**EXERCISE BRIEF:**
Copy nothing but the lines below running from the line containing "Definition sysret_insn (c" through the line containing "(** [jump_to_userspace(entry, user_rsp, argc, argv)], the", both end lines included.

-=-=-

Lemma demo_elf_volume : volume_ok demo_elf_disk demo_bpb 0 3.
Proof.
  split; [|vm_compute; auto|lia| |vm_compute; discriminate|vm_compute; discriminate].
  - intros lba. unfold demo_elf_disk. repeat (destruct (_ =? _); [vm_compute; reflexivity|]). vm_compute. reflexivity.
  - apply (bool_decide_unpack _). vm_compute. exact I.
Qed.

Lemma demo_elf_opened : opened 3 demo_elf_disk demo_bpb 0 3 demo_elf_state 0 180 [3; 4].
Proof.
  split; [split; [by exists (disk_fn demo_elf_disk)|done..]| |simpl; lia].
  exists 0, (mkFile 3 180 false). split; [done|]. split; [done|].
  split; [done|]. split; [lia|]. split; [vm_compute; reflexivity|]. split; [lia|]. vm_compute. discriminate.
Qed.

Lemma demo_elf_loads i : loads demo_elf i → i = 0.
Proof.
  intros [Hi Ht]. change (program_entry_count demo_elf) with 2 in Hi. assert (i = 0 ∨ i = 1) as [->| ->] by lia; [done|].
  vm_compute in Ht. discriminate.
Qed.

Lemma demo_elf_ok : program_ok demo_elf.
Proof.
  split.
  - apply (bool_decide_unpack _). vm_compute. exact I.
  - vm_compute. split; discriminate.
  - vm_compute. reflexivity.
  - change (program_entry_count demo_elf) with 2. change (program_offset demo_elf) with 64. change (program_entry_size demo_elf) with 56.
    change (length demo_elf) with 180%nat. lia.
  - intros i ->%demo_elf_loads. vm_compute. reflexivity.
  - intros i ->%demo_elf_loads. vm_compute. intuition discriminate.
  - intros i ->%demo_elf_loads. vm_compute. discriminate.
  - intros i ->%demo_elf_loads. vm_compute. discriminate.
  - intros i j ->%demo_elf_loads ->%demo_elf_loads. lia.
Qed.

Lemma demo_window_heap : heap_wf (PL := window_laws) heap_demo [(16352, true)].
Proof.
  assert (KERNEL_HEAP + PAGE_SIZE * pg_free (PageLaws := window_laws) (back heap_boot) ≤ pg_limit vmm_state (PageLaws := window_laws)) as Hc
    by (vm_compute; congruence).
  exact (proj1 (wp_use _ _ _ _ _ _ (heap_init_ok (PL := window_laws) heap_boot heap_vm_inv Hc) heap_demo_runs)).
Qed.


End Elf.
(** Dates and seconds correspond. *)
Lemma to_datetime_ok d : date_ok d → dt_year d < 2 ^ 32 → to_datetime (unix_seconds d) = Ok d.
Proof.
  intros [H1 H2 H3 H4 H5 H6] Hy. pose proof (month_bounds (dt_year d) (dt_month d) H2) as (B1 & B2 & B3).
  set (days := days_to_year (dt_year d) + (days_to_month (dt_year d) (dt_month d) + (dt_day d - 1))).
  assert (unix_seconds d = ((days * 24 + dt_hour d) * 60 + dt_min d) * 60 + dt_sec d) as -> by (unfold unix_seconds, days; lia).
  unfold to_datetime. rewrite Z.div_add_l, (Z.div_small (dt_sec d)), Z.add_0_r by lia.
  rewrite (Z.add_comm _ (dt_sec d)), Z_mod_plus_full, (Z.mod_small (dt_sec d)) by lia.
  rewrite Z.div_add_l, (Z.div_small (dt_min d)), Z.add_0_r by lia.
  rewrite (Z.add_comm _ (dt_min d)), Z_mod_plus_full, (Z.mod_small (dt_min d)) by lia.
  rewrite Z.div_add_l, (Z.div_small (dt_hour d)), Z.add_0_r by lia.
  rewrite (Z.add_comm _ (dt_hour d)), Z_mod_plus_full, (Z.mod_small (dt_hour d)) by lia.
  pose proof (days_to_year_mono 1970 (Z.to_nat (dt_year d - 1970))) as Hb. change (days_to_year 1970) with 0 in Hb.
  pose proof (find_year_ok (Z.to_nat (dt_year d - 1970)) (S (Z.to_nat (days / 365))) 1970 (days_to_month (dt_year d) (dt_month d) + (dt_day d - 1))) as Hf.
  replace (1970 + Z.of_nat (Z.to_nat (dt_year d - 1970))) with (dt_year d) in * by lia.
  change (days_to_year 1970) with 0 in Hf. rewrite Z.sub_0_r in Hf. fold days in Hf.
  rewrite Hf by (try lia; dlia). fold (mdays (dt_year d)). rewrite find_month_ok by done. rewrite u32_small by lia.
  destruct d as [y m dd h mi se]. cbn in *. do 2 f_equal. lia.
Qed.

Lemma split_days l : ∀ r, 0 ≤ r < sum_days l → ∃ k d, l !! k = Some d ∧ 0 ≤ r - sum_days (take k l) < d.
Proof.
  induction l as [|x l IH]; intros r Hr; [cbn in Hr; lia|]. destruct (Z.lt_ge_cases r x).
  - exists O, x. split; [done|]. cbn. lia.
  - destruct (IH (r - x)) as (k & d & Hk & Hd); [cbn in Hr; unfold sum_days; lia|]. exists (S k), d.
    split; [done|]. cbn [take sum_days foldr]. unfold sum_days in Hd. lia.
Qed.

Lemma split_year n : ∀ D, 0 ≤ D < days_to_year (1970 + Z.of_nat n) → ∃ k, (k < n)%nat ∧ 0 ≤ D - days_to_year (1970 + Z.of_nat k) < year_length (1970 + Z.of_nat k).
Proof.
  induction n as [|n IH]; intros D HD; [change (days_to_year (1970 + Z.of_nat 0)) with 0 in HD; lia|].
  destruct (Z.lt_ge_cases D (days_to_year (1970 + Z.of_nat n))) as [Hlt|Hge].
  - destruct (IH D) as (k & Hk & Hd); [lia|]. exists k. split; [lia|done].
  - exists n. split; [lia|]. replace (1970 + Z.of_nat (S n)) with (1970 + Z.of_nat n + 1) in HD by lia.
    rewrite days_next_year in HD. lia.
Qed.

Lemma mdays_year y : sum_days (mdays y) = year_length y ∧ length (mdays y) = 12%nat.
Proof. unfold mdays, year_length. change (is_leap_year y) with (is_leap y). by destruct (is_leap y). Qed.

(** Every count of seconds is that of a date. *)
Lemma date_exists ts : 0 ≤ ts < 2 ^ 55 → ∃ d, date_ok d ∧ dt_year d < 2 ^ 32 ∧ unix_seconds d = ts.
Proof.
  intros Hts. set (D := ts / 86400). assert (0 ≤ D ∧ D < 2 ^ 39) as [HD0 HD] by (subst D; dlia).
  destruct (split_year (Z.to_nat (D / 365 + 1)) D) as (k & Hk & Hr).
  { pose proof (days_to_year_mono 1970 (Z.to_nat (D / 365 + 1))) as Hb. change (days_to_year 1970) with 0 in Hb. dlia. }
  set (y := 1970 + Z.of_nat k) in *. set (r := D - days_to_year y) in *. destruct (mdays_year y) as [Hs Hl].
  destruct (split_days (mdays y) r) as (j & d & Hj & Hd); [lia|]. pose proof (lookup_lt_Some _ _ _ Hj) as Hlt.
  destruct (mdays_month y (Z.of_nat j + 1)) as [M1 M2]; [lia|]. replace (Z.to_nat (Z.of_nat j + 1 - 1)) with j in M1, M2 by lia.
  rewrite Hj in M1. injection M1 as M1.
  exists (mkDate y (Z.of_nat j + 1) (r - sum_days (take j (mdays y)) + 1) (ts / 3600 mod 24) (ts / 60 mod 60) (ts mod 60)).
  split; [split; cbn; try lia; dlia|]. split; [cbn; dlia|].
  unfold unix_seconds. cbn. rewrite <- M2. subst r. clear -Hts. assert (ts = 86400 * D + 3600 * (ts / 3600 mod 24) + 60 * (ts / 60 mod 60) + ts mod 60) by (subst D; dlia). lia.
Qed.
(* ===== verification/Entry.v ===== *)
(** * Entering and leaving the kernel ([kernel/cpu/isr.asm], [syscall_asm.asm],
      [gdt_flush.asm], [gdt.c], [idt.c], and [syscall_init] of [syscall.c])

    The assembler stubs are lists of instructions run on a processor state; the
    C function a stub calls is a parameter, with the calling convention as its
    contract.  The interrupt descriptor table and the segment descriptors are
    the words the kernel builds, and the processor's reading of them is its
    documented decoding. *)
From S2P Require Import Prelude.

Module Entry.

(** ** The processor *)

Inductive reg := RAX | RBX | RCX | RDX | RSI | RDI | RBP | RSP | R8 | R9 | R10 | R11 | R12 | R13 | R14 | R15.
#[export] Instance reg_eq_dec : EqDecision reg.
Proof. solve_decision. Defined.

Record cpu := mkCpu { c_reg : reg → Z; c_rip : Z; c_cs : Z; c_flags : Z; c_ss : Z; c_mem : gmap Z Z }.

Definition upd (r : reg) (v : Z) (f : reg → Z) : reg → Z := λ x, if decide (x = r) then v else f x.
Definition set_reg (r : reg) (v : Z) (c : cpu) : cpu := mkCpu (upd r v (c_reg c)) (c_rip c) (c_cs c) (c_flags c) (c_ss c) (c_mem c).
Definition set_cmem (m : gmap Z Z) (c : cpu) : cpu := mkCpu (c_reg c) (c_rip c) (c_cs c) (c_flags c) (c_ss c) m.

Inductive instr :=
| Push (r : reg)
| PushI (v : Z)
| Pop (r : reg)
| Mov (d s : reg)
| MovI (d : reg) (v : Z)
| AddRsp (n : Z).

Definition push (v : Z) (c : cpu) : cpu :=
  set_cmem (<[c_reg c RSP - 8 := v]> (c_mem c)) (set_reg RSP (c_reg c RSP - 8) c).

Definition pop (c : cpu) : option (Z * cpu) :=
  v ← c_mem c !! c_reg c RSP;
  Some (v, set_reg RSP (c_reg c RSP + 8) c).

Definition step (i : instr) (c : cpu) : option cpu :=
  match i with
  | Push r => Some (push (c_reg c r) c)
  | PushI v => Some (push v c)
  | Pop r => '(v, c') ← pop c; Some (set_reg r v c')
  | Mov d s => Some (set_reg d (c_reg c s) c)
  | MovI d v => Some (set_reg d v c)
  | AddRsp n => Some (set_reg RSP (c_reg c RSP + n) c)
  end.

Fixpoint run (l : list instr) (c : cpu) : option cpu :=
  match l with
  | [] => Some c
  | i :: l' => c' ← step i c; run l' c'
  end.

(** ** Interrupt stubs *)

(** The registers the [ISR] macro saves, in the order of its pushes. *)
Definition isr_regs : list reg := [R15; R14; R13; R12; R11; R10; R9; R8; RBP; RDI; RSI; RDX; RCX; RBX; RAX].

(** [ISR_ERR] is used for the vectors whose exception comes with an error code. *)
Definition isr_err (v : Z) : bool :=
  bool_decide (v ∈ [8; 10; 11; 12; 13; 14; 17; 21; 29; 30]).

Definition isr_enter (v : Z) : list instr :=
  (if isr_err v then [] else [PushI 0]) ++ PushI v :: map Push isr_regs ++ [Mov RDI RSP].

Definition isr_leave : list instr := map Pop (rev isr_regs) ++ [AddRsp 16].

(** What the processor does on an interrupt in 64-bit mode: on a privilege change it takes
    the stack of the task state segment, aligns it, and pushes the interrupted
    context, for some exceptions with an error code. *)
Definition has_error (v : Z) : bool :=
  (v =? 8) || ((10 <=? v) && (v <=? 14)) || (v =? 17) || (v =? 21) || (v =? 29) || (v =? 30).

Definition deliver (v err isr tss_rsp0 kernel_cs : Z) (c : cpu) : cpu :=
  let sp := if Z.land (c_cs c) 3 =? 0 then c_reg c RSP else tss_rsp0 in
  let c1 := set_reg RSP (sp / 16 * 16) c in
  let c2 := push (c_rip c) (push (c_cs c) (push (c_flags c) (push (c_reg c RSP) (push (c_ss c) c1)))) in
  let c3 := if has_error v then push err c2 else c2 in
  mkCpu (c_reg c3) isr kernel_cs (c_flags c) (if Z.land (c_cs c) 3 =? 0 then c_ss c else 0) (c_mem c3).

Definition iretq (c : cpu) : option cpu :=
  '(rip, c) ← pop c; '(cs, c) ← pop c; '(flags, c) ← pop c; '(sp, c) ← pop c; '(ss, c) ← pop c;
  Some (set_reg RSP sp (mkCpu (c_reg c) rip cs flags ss (c_mem c))).

(** The stub around [call interrupt_dispatch]. *)
Definition isr (dispatch : cpu → cpu) (v : Z) (c : cpu) : option cpu :=
  c ← run (isr_enter v) c;
  c ← run isr_leave (dispatch c);
  iretq c.

(** ** System calls *)

(** The registers [syscall_entry] saves. *)
Definition syscall_saved : list reg := [R10; RCX; R11; RBP; RBX; R12; R13; R14; R15; RDI; RSI; RDX; R8; R9].

Definition syscall_enter (kernel_rsp : Z) : list instr :=
  [Mov R10 RSP; MovI RSP kernel_rsp] ++ map Push syscall_saved ++ [Mov RCX RDX; Mov RDX RSI; Mov RSI RDI; Mov RDI RAX].

Definition syscall_leave : list instr :=
  map Pop [R9; R8; RDX; RSI; RDI; R15; R14; R13; R12; RBX; RBP; R11; RCX; RSP].

Definition MSR_SYSCALL_MASK_VALUE : Z := 0x200.
Definition KERNEL_CODE_SEL : Z := 0x08.
Definition KERNEL_DATA_SEL : Z := 0x10.
Definition USER_CODE_SEL : Z := 0x2B.
Definition USER_DATA_SEL : Z := 0x23.
Definition TSS_SEL : Z := 0x30.

(** [syscall_init]'s [MSR_STAR]. *)
Definition star : Z := Z.lor (Z.shiftl 0x18 48) (Z.shiftl KERNEL_CODE_SEL 32).

(** The instructions [syscall] and [sysret] with the registers set so. *)
Definition syscall_insn (lstar : Z) (c : cpu) : cpu :=
  mkCpu (upd R11 (c_flags c) (upd RCX (c_rip c) (c_reg c))) lstar (Z.land (Z.shiftr star 32) 0xFFFC)
        (Z.land (c_flags c) (Z.lnot MSR_SYSCALL_MASK_VALUE)) (Z.land (Z.shiftr star 32) 0xFFFF + 8) (c_mem c).

Definition sysret_insn (c : cpu) : cpu :=
  mkCpu (c_reg c) (c_reg c RCX) (Z.lor (Z.shiftr star 48 + 16) 3) (c_reg c R11) (Z.lor (Z.shiftr star 48 + 8) 3) (c_mem c).

Definition syscall (dispatch : cpu → cpu) (lstar kernel_rsp : Z) (c : cpu) : option cpu :=
  c ← run (syscall_enter kernel_rsp) (syscall_insn lstar c);
  c ← run syscall_leave (dispatch c);
  Some (sysret_insn c).

(** [jump_to_userspace(entry, user_rsp, argc, argv)], the data segment registers left out. *)
Definition jump_to_userspace : list instr :=
  [PushI 0x23; Push RSI; PushI 0x202; PushI 0x2B; Push RDI; Mov RDI RDX; Mov RSI RCX].

(** ** Descriptor tables *)

Record idt_entry := mkGate { offset_low : Z; selector : Z; ist : Z; type_attr : Z; offset_mid : Z; offset_high : Z; gate_zero : Z }.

-=-=-

**RESULT:**
Definition sysret_insn (c : cpu) : cpu :=
  mkCpu (c_reg c) (c_reg c RCX) (Z.lor (Z.shiftr star 48 + 16) 3) (c_reg c R11) (Z.lor (Z.shiftr star 48 + 8) 3) (c_mem c).

Definition syscall (dispatch : cpu → cpu) (lstar kernel_rsp : Z) (c : cpu) : option cpu :=
  c ← run (syscall_enter kernel_rsp) (syscall_insn lstar c);
  c ← run syscall_leave (dispatch c);
  Some (sysret_insn c).

(** [jump_to_userspace(entry, user_rsp, argc, argv)], the data segment registers left out. *)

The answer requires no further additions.